**Your assignment:** Starting with the first line of the data that follows, transcribe every line verbatim until the line containing "the model. *)" has been transcribed.

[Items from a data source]
(* ===== verification/EipDriver.v ===== *)
(** * The EtherNet/IP session: drivers/ethernet-ip/src/session.rs

    The connection with its registration, and the exchange of one CIP message
    for one, checked against the command, the session handle, the status and the
    sender context.  The option [TCP_NODELAY] has no effect in the model. *)

From S2P Require Import Prelude RustStd ObservationModel DriverAbi EipAddress EipFrame EipCodec AbiTag.
From stdpp Require Import options.

#[local] Set Default Proof Using "Type".

Record TcpSession (H : Type) : Type := mkTcpSession {
  ts_host : str;
  ts_port : Z;
  ts_timeout : Z;
  ts_stream : option H;
  ts_session_handle : Z;
  ts_context_counter : Z;
}.
Arguments mkTcpSession {H}.
Arguments ts_host {H}.
Arguments ts_port {H}.
Arguments ts_timeout {H}.
Arguments ts_stream {H}.
Arguments ts_session_handle {H}.
Arguments ts_context_counter {H}.

Definition map_io_error (e : IoKind.t) : EtherIpError.t :=
  match e with
  | IoKind.TimedOut | IoKind.WouldBlock => EtherIpError.timeout
  | IoKind.Other => EtherIpError.connection_lost
  end.

Section session.
Context {W H Addr : Type} `{!ByteStream W H} `{!TcpNet W H Addr}.
Abbreviation M := (stm (TcpSession H * W) EtherIpError.t).

Definition session_new (host : str) (port timeout_ms : Z) : TcpSession H :=
  {| ts_host := host; ts_port := port; ts_timeout := timeout_ms; ts_stream := None; ts_session_handle := 0;
     ts_context_counter := 0 |}.

Definition is_connected (t : TcpSession H) : bool :=
  match ts_stream t with Some _ => true | None => false end.

Definition set_stream (o : option H) (t : TcpSession H) : TcpSession H :=
  {| ts_host := ts_host t; ts_port := ts_port t; ts_timeout := ts_timeout t; ts_stream := o;
     ts_session_handle := ts_session_handle t; ts_context_counter := ts_context_counter t |}.

Definition set_handle (handle : Z) (t : TcpSession H) : TcpSession H :=
  {| ts_host := ts_host t; ts_port := ts_port t; ts_timeout := ts_timeout t; ts_stream := ts_stream t;
     ts_session_handle := handle; ts_context_counter := ts_context_counter t |}.

Definition set_counter (n : Z) (t : TcpSession H) : TcpSession H :=
  {| ts_host := ts_host t; ts_port := ts_port t; ts_timeout := ts_timeout t; ts_stream := ts_stream t;
     ts_session_handle := ts_session_handle t; ts_context_counter := n |}.

(** Overwriting the stream drops it, which closes it. *)
Definition session_disconnect (s : TcpSession H * W) : TcpSession H * W :=
  (set_handle 0 (set_stream None s.1), match ts_stream s.1 with Some h => close h s.2 | None => s.2 end).

(** The stream, an operation on it, and the loss of the session when it fails. *)
Definition on_stream {A} (op : H → W → W * io_result A) : M A := λ s,
  match ts_stream s.1 with
  | None => (s, Err EtherIpError.connection_lost)
  | Some h =>
      match op h s.2 with
      | (w, inr a) => ((s.1, w), Ok a)
      | (w, inl e) => (session_disconnect (s.1, w), Err (map_io_error e))
      end
  end.

Definition fail_disconnect {A} (e : EtherIpError.t) : M A := λ s, (session_disconnect s, Err e).

(** The first address that accepts; the results of the options are ignored. *)
Fixpoint connect_targets (timeout : Z) (targets : list Addr) (w : W) : W * option H :=
  match targets with
  | [] => (w, None)
  | target :: targets' =>
      match connect_timeout target timeout w with
      | (w, inr stream) =>
          let '(w, _) := set_read_timeout stream timeout w in
          let '(w, _) := set_write_timeout stream timeout w in
          (w, Some stream)
      | (w, inl _) => connect_targets timeout targets' w
      end
  end.

Definition tcp_connect : M H := λ '(t, w),
  match to_socket_addrs (ts_host t) (ts_port t) w with
  | (w, inl _) => ((t, w), Err EtherIpError.connection_failed)
  | (w, inr targets) =>
      let '(w, o) := connect_targets (ts_timeout t) targets w in
      ((t, w), ok_or o EtherIpError.connection_failed)
  end.

Definition next_context : M (list Z) := λ '(t, w),
  let n := wrap64 (ts_context_counter t + 1) in
  ((set_counter n t, w), Ok (to_le_bytes 8 n)).

Definition send_frame (frame : list Z) : M () := on_stream (λ h, write_all h frame).

(** A header that does not parse loses the session. *)
Definition read_frame : M (list Z) :=
  let! header := on_stream (λ h, read_exact h HEADER_LEN) in
  match parse_header header with
  | Ok hd =>
      let! body := on_stream (λ h, read_exact h (Z.to_nat (hd_body_len hd))) in
      sret (header ++ body)
  | Err e => fail_disconnect e
  | Panic => slift Panic
  end.

(** The body of a frame: [read_frame] has read as many bytes as it declares. *)
Definition frame_body (hd : Header) (frame : list Z) : list Z :=
  slice HEADER_LEN (HEADER_LEN + Z.to_nat (hd_body_len hd)) frame.

Definition register_session : M () :=
  let! context := next_context in
  let! _ := send_frame (build_register_session context) in
  let! frame := read_frame in
  let! hd := slift (parse_header frame) in
  if negb (hd_command hd =? CMD_REGISTER_SESSION) then sfail EtherIpError.unexpected_command_code
  else if negb (hd_status hd =? 0) then sfail EtherIpError.connection_failed
  else if negb (bool_decide (hd_context hd = context)) then sfail EtherIpError.invalid_response
  else
    let! handle := slift (parse_register_session_reply (frame_body hd frame)) in
    if handle =? 0 then sfail EtherIpError.invalid_response
    else smodify (λ '(t, w), (set_handle handle t, w)).

Definition session_connect : M () :=
  let! stream := tcp_connect in
  let! _ := smodify (λ '(t, w), (set_stream (Some stream) t, w)) in
  λ s,
    match register_session s with
    | (s', Err e) => (session_disconnect s', Err e)
    | r => r
    end.

Definition exchange (cip_request : list Z) : M (list Z) :=
  let! expect_ctx := next_context in
  let! (t, _) := sget in
  let body := wrap_rr_data cip_request in
  let frame := build_header CMD_SEND_RR_DATA (Z.of_nat (length body)) (ts_session_handle t) 0 expect_ctx ++ body in
  let! _ := send_frame frame in
  let! resp := read_frame in
  let! hd := slift (parse_header resp) in
  let! (t, _) := sget in
  if negb (hd_command hd =? CMD_SEND_RR_DATA) then fail_disconnect EtherIpError.unexpected_command_code
  else if negb (hd_session hd =? ts_session_handle t) then fail_disconnect EtherIpError.invalid_response
  else if negb (hd_status hd =? 0) then fail_disconnect (EtherIpError.enip_error_response (hd_status hd))
  else if negb (bool_decide (hd_context hd = expect_ctx)) then fail_disconnect EtherIpError.invalid_response
  else slift (unwrap_rr_data (frame_body hd resp)).
End session.

(** ** What a session promises *)
Section laws.
Context {W H Addr : Type} `{!ByteStream W H} `{!TcpNet W H Addr}.
Abbreviation M := (stm (TcpSession H * W) EtherIpError.t).
Abbreviation transport := (λ e, EtherIpError.is_transport_level e = true).

Lemma eip_on_stream_safe {A} (op : H → W → W * io_result A) s : safe transport (on_stream op) s.
Proof.
  unfold safe, on_stream. destruct (ts_stream s.1) as [h|]; [|done].
  destruct (op h s.2) as [w [[]|a]]; done.
Qed.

**Written solution:**
(* ===== verification/EipDriver.v ===== *)
(** * The EtherNet/IP session: drivers/ethernet-ip/src/session.rs

    The connection with its registration, and the exchange of one CIP message
    for one, checked against the command, the session handle, the status and the
    sender context.  The option [TCP_NODELAY] has no effect in the model. *)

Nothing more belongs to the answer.